= Constantius of Aquino =

Italian Roman Catholic saint

Saint Constantius of Aquino (Costanzo di Aquino) (6th century) was a bishop of Aquino in Italy, noted for his gift of prophecy, and a saint. He is commemorated in the Roman Martyrology on Sept. 1.

==Life==

Gregory the Great noted the only certain dates of Constantius's life: he was already bishop of Aquino during the life of Saint Benedict, who died in 543.
According to tradition, Constantius had to deal with a diocese possessed by demons; he sent to Benedict of Nursia in the monastery of Montecassino, who then drove out the devil with his prayers. During his tenure, Constantius experienced the destruction of the city in the war between Byzantium and the Goths at around 550; many residents were killed, others died of a plague.

A codification of the order of pericopes in a lectionary was dedicated to Constantius by Victor of Capua.

Constantius is said to have had the gift of divination. Gregory also records his last prophecy: on his deathbed Constantius foretold that he would be succeeded by a muleteer and a washerman, after which Aquino would have no more bishops. The next bishop after him was his deacon, Andrew, who had once been a muleteer, and after Andrew, Jovinus, a former washerman. During his episcopacy Aquino was overrun by the Lombards.

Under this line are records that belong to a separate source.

(** [mq_private::create] *)
Definition create (svc_handle : Z) : mq_private :=
  mkMq svc_handle false true 0 DEFAULT_OVERLOAD_THRESHOLD
       DEFAULT_QUEUE_CAPACITY 0 0
       (replicate (Z.to_nat DEFAULT_QUEUE_CAPACITY) service_message_default) 0.

(** [mq_private::_expand_queue] *)
Definition _expand_queue (q : mq_private) : result mq_private :=
  cap2 <- int_chk (cap_ q * 2);;
  new_queue <- for_loop (Z.to_nat (cap_ q)) 0
    (λ i nq, m <- arr_get (queue_ q) ((head_ q + i) mod cap_ q);; arr_set nq i m)
    (replicate (Z.to_nat cap2) service_message_default);;
  Ok (with_ring q cap2 0 (cap_ q) new_queue).

(** [mq_private::push], up to the test of [is_in_global_] *)
Definition enqueue (q : mq_private) (message : service_message) : result mq_private :=
  queue <- arr_set (queue_ q) (tail_ q) message;;
  let tail := tail_ q + 1 in
  let tail := if cap_ q <=? tail then 0 else tail in
  let q := with_ring q (cap_ q) (head_ q) tail queue in
  if head_ q =? tail then _expand_queue q else Ok q.

(** the [while (length > overload_threshold_)] loop of [pop] *)
Fixpoint overload_loop (fuel : nat) (length ov thr : Z) : result (Z * Z) :=
  if thr <? length then
    match fuel with
    | O => Err OutOfFuel
    | S fuel => thr2 <- int_chk (thr * 2);; overload_loop fuel length length thr2
    end
  else Ok (ov, thr).

(** enough doublings to take any positive [int] past any other *)
Definition overload_fuel : nat := 31.

(** [mq_private::pop]: the returned [bool] is [is_empty], [message] is the out
    parameter, unchanged when the queue is empty. *)
Definition pop (q : mq_private) (message : service_message)
  : result (bool * service_message * mq_private) :=
  if negb (head_ q =? tail_ q) then
    m <- arr_get (queue_ q) (head_ q);;
    let head := head_ q + 1 in
    let head := if cap_ q <=? head then 0 else head in
    let length := tail_ q - head in
    let length := if length <? 0 then length + cap_ q else length in
    ot <- overload_loop overload_fuel length (overload_ q) (overload_threshold_ q);;
    Ok (false, m,
        with_overload (with_ring q (cap_ q) head (tail_ q) (queue_ q)) ot.1 ot.2)
  else
    let q := with_overload q (overload_ q) DEFAULT_OVERLOAD_THRESHOLD in
    Ok (true, message, with_in_global q false).

(** [mq_private::length] *)
Definition length_ (q : mq_private) : Z :=
  if head_ q <=? tail_ q then tail_ q - head_ q else tail_ q + cap_ q - head_ q.

(** [mq_private::overload]: reads and clears *)
Definition overload (q : mq_private) : Z * mq_private :=
  if negb (overload_ q =? 0)
  then (overload_ q, with_overload q 0 (overload_threshold_ q))
  else (0, q).

(** [mq_private::svc_handle] *)
Definition svc_handle (q : mq_private) : Z := svc_handle_ q.

(** ** Abstraction *)

Definition ring_nth (q : mq_private) (i : Z) : service_message :=
  queue_ q !!! Z.to_nat ((head_ q + i) mod cap_ q).

(** the pending messages, oldest first *)
Definition contents (q : mq_private) : list service_message :=
  (λ i, ring_nth q (Z.of_nat i)) <$> seq 0 (Z.to_nat (length_ q)).

(** the representation invariant *)
Record mq_wf (q : mq_private) : Prop := {
  wf_cap : 0 < cap_ q;
  wf_cap_max : cap_ q <= INT_MAX;
  wf_len : Z.of_nat (length (queue_ q)) = cap_ q;
  wf_head : 0 <= head_ q < cap_ q;
  wf_tail : 0 <= tail_ q < cap_ q;
  wf_overload : 0 <= overload_ q;
  wf_thr : DEFAULT_OVERLOAD_THRESHOLD <= overload_threshold_ q <= INT_MAX
}.

(** ** Lemmas on the ring *)

Lemma ring_idx h i c : 0 <= h < c → 0 <= i < c →
  (h + i) mod c = if h + i <? c then h + i else h + i - c.
Proof.
  intros. destruct (Z.ltb_spec (h + i) c).
  - apply Z.mod_small. lia.
  - replace (h + i) with (h + i - c + 1 * c) by lia.
    rewrite Z.mod_add by lia. rewrite Z.mod_small; lia.
Qed.

Lemma length_range q : mq_wf q → 0 <= length_ q < cap_ q.
Proof. intros [? ? ? ? ? ? ?]. unfold length_. zbool. Qed.

Lemma contents_length q : length (contents q) = Z.to_nat (length_ q).
Proof. unfold contents. by rewrite length_fmap, length_seq. Qed.

Lemma contents_lookup q i : (i < Z.to_nat (length_ q))%nat →
  contents q !! i = Some (ring_nth q (Z.of_nat i)).
Proof.
  intros Hi. unfold contents. rewrite list_lookup_fmap, lookup_seq_lt by done. done.
Qed.

(** Two views of a ring agree when their windows agree position by position. *)
Lemma contents_ext q l : Z.to_nat (length_ q) = length l →
  (∀ i m, l !! i = Some m → ring_nth q (Z.of_nat i) = m) → contents q = l.
Proof.
  intros Hlen Hnth. apply list_eq. intros i.
  destruct (decide (i < length l)%nat) as [Hi|Hi].
  - destruct (lookup_lt_is_Some_2 l i Hi) as [m Hm].
    rewrite contents_lookup by lia. rewrite Hm. f_equal. by apply Hnth.
  - rewrite !lookup_ge_None_2; [done|lia|rewrite contents_length; lia].
Qed.

Lemma create_wf h : mq_wf (create h).
Proof. split; try done. Qed.

Lemma create_contents h : contents (create h) = [].
Proof. reflexivity. Qed.

Lemma ring_nth_set q t m i :
  mq_wf q → 0 <= i < cap_ q → 
  ring_nth (with_ring q (cap_ q) (head_ q) t (<[Z.to_nat (tail_ q) := m]> (queue_ q))) i =
  if decide ((head_ q + i) mod cap_ q = tail_ q) then m else ring_nth q i.
Proof.
  intros [? ? Hlen ? ? ? ?] Hi. unfold ring_nth. simpl.
  pose proof (Z.mod_pos_bound (head_ q + i) (cap_ q)).
  case_decide as Hd.
  - rewrite Hd. apply list_lookup_total_insert_eq. lia.
  - apply list_lookup_total_insert_ne. lia.
Qed.

(** What the window reads after the store at [tail_]: the old messages, then the new one. *)
Lemma ring_nth_store q t m i m' :
  mq_wf q → (contents q ++ [m]) !! i = Some m' →
  ring_nth (with_ring q (cap_ q) (head_ q) t (<[Z.to_nat (tail_ q) := m]> (queue_ q)))
    (Z.of_nat i) = m'.
Proof.
  intros Hwf Hi. pose proof (length_range q Hwf) as Hr.
  pose proof (lookup_lt_Some _ _ _ Hi) as Hlt. rewrite length_app, contents_length in Hlt. simpl in Hlt.
  rewrite ring_nth_set by (done || lia).
  destruct Hwf as [? ? Hlen ? ? ? ?].
  rewrite ring_idx by lia. unfold length_ in *.
  destruct (decide (i < Z.to_nat (length_ q))%nat) as [H1|H1].
  - rewrite lookup_app_l, contents_lookup in Hi by (rewrite ?contents_length; lia). simplify_eq.
    unfold length_ in *. case_decide; zbool.
  - assert (i = length (contents q)) as -> by (rewrite contents_length; unfold length_ in *; lia).
    rewrite lookup_app_r, Nat.sub_diag in Hi by lia. simplify_eq/=.
    rewrite contents_length in *. unfold length_ in *. case_decide; zbool.
Qed.

Definition expand_inv (q : mq_private) (c2 : Z) (i : Z) (nq : list service_message) : Prop :=
  Z.of_nat (length nq) = c2 ∧ ∀ j, 0 <= j < i → nq !! Z.to_nat j = Some (ring_nth q j).

Lemma expand_step q c2 i nq : mq_wf q → cap_ q <= c2 → 0 <= i < cap_ q →
  expand_inv q c2 i nq →
  ∃ nq', (m <- arr_get (queue_ q) ((head_ q + i) mod cap_ q);; arr_set nq i m) = Ok nq'
         ∧ expand_inv q c2 (i + 1) nq'.
Proof.
  intros [? ? Hlen ? ? ? ?] Hc Hi [Hl Hj].
  pose proof (Z.mod_pos_bound (head_ q + i) (cap_ q)).
  destruct (arr_get_in_range (queue_ q) ((head_ q + i) mod cap_ q)) as (m & Hm & ->); [lia|].
  simpl. rewrite arr_set_Ok by lia. eexists; split; [done|]. split.
  - rewrite length_insert. done.
  - intros j Hjr. destruct (decide (j = i)) as [->|].
    + rewrite list_lookup_insert_eq by lia. f_equal. unfold ring_nth.
      symmetry. by apply list_lookup_total_correct.
    + rewrite list_lookup_insert_ne by lia. apply Hj. lia.
Qed.

(** [_expand_queue] doubles the ring and lays the window out from index 0. *)
Lemma expand_spec q : mq_wf q → cap_ q * 2 <= INT_MAX →
  ∃ q', _expand_queue q = Ok q' ∧ mq_wf q' ∧ cap_ q' = cap_ q * 2 ∧
    head_ q' = 0 ∧ tail_ q' = cap_ q ∧
    (∀ i, 0 <= i < cap_ q → ring_nth q' i = ring_nth q i) ∧
    q' = with_ring q (cap_ q') 0 (cap_ q) (queue_ q').
Proof.
  intros Hwf Hmax. unfold _expand_queue. pose proof Hwf as [? ? Hlen ? ? ? ?].
  rewrite int_chk_Ok by (unfold INT_MAX in *; lia). simpl.
  edestruct (for_loop_inv (expand_inv q (cap_ q * 2)) (Z.to_nat (cap_ q)) 0) as (nq & -> & Hinv).
  3:{ simpl. eexists; split; [done|]. destruct Hinv as [Hl Hj].
      rewrite Z2Nat.id in Hj by lia.
      split_and!; simpl; try done.
      - split; simpl; try done; lia.
      - intros i Hi. unfold ring_nth at 1. simpl.
        rewrite Z.mod_small by lia. apply list_lookup_total_correct, Hj. lia. }
  - split; [rewrite length_replicate; lia | intros; lia].
  - intros i nq Hi Hinv. apply expand_step; try done; lia.
Qed.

Many of the inhabitants were killed by the invaders, and many more died of a plague, and there was no-one left fit to be bishop, whereby Constantius's prophecy was fulfilled.

On 10 December 1742 Bishop Spadea of Aquino translated the relics of Constantius from the old cathedral of Saint Peter, where they had been re-discovered, to the new cathedral dedicated to Saint Constantius himself, where they were placed beneath the high altar. This cathedral was destroyed in World War II, in May 1944, was rebuilt and in October 1963 dedicated to both Saint Constantius and to Saint Thomas Aquinas.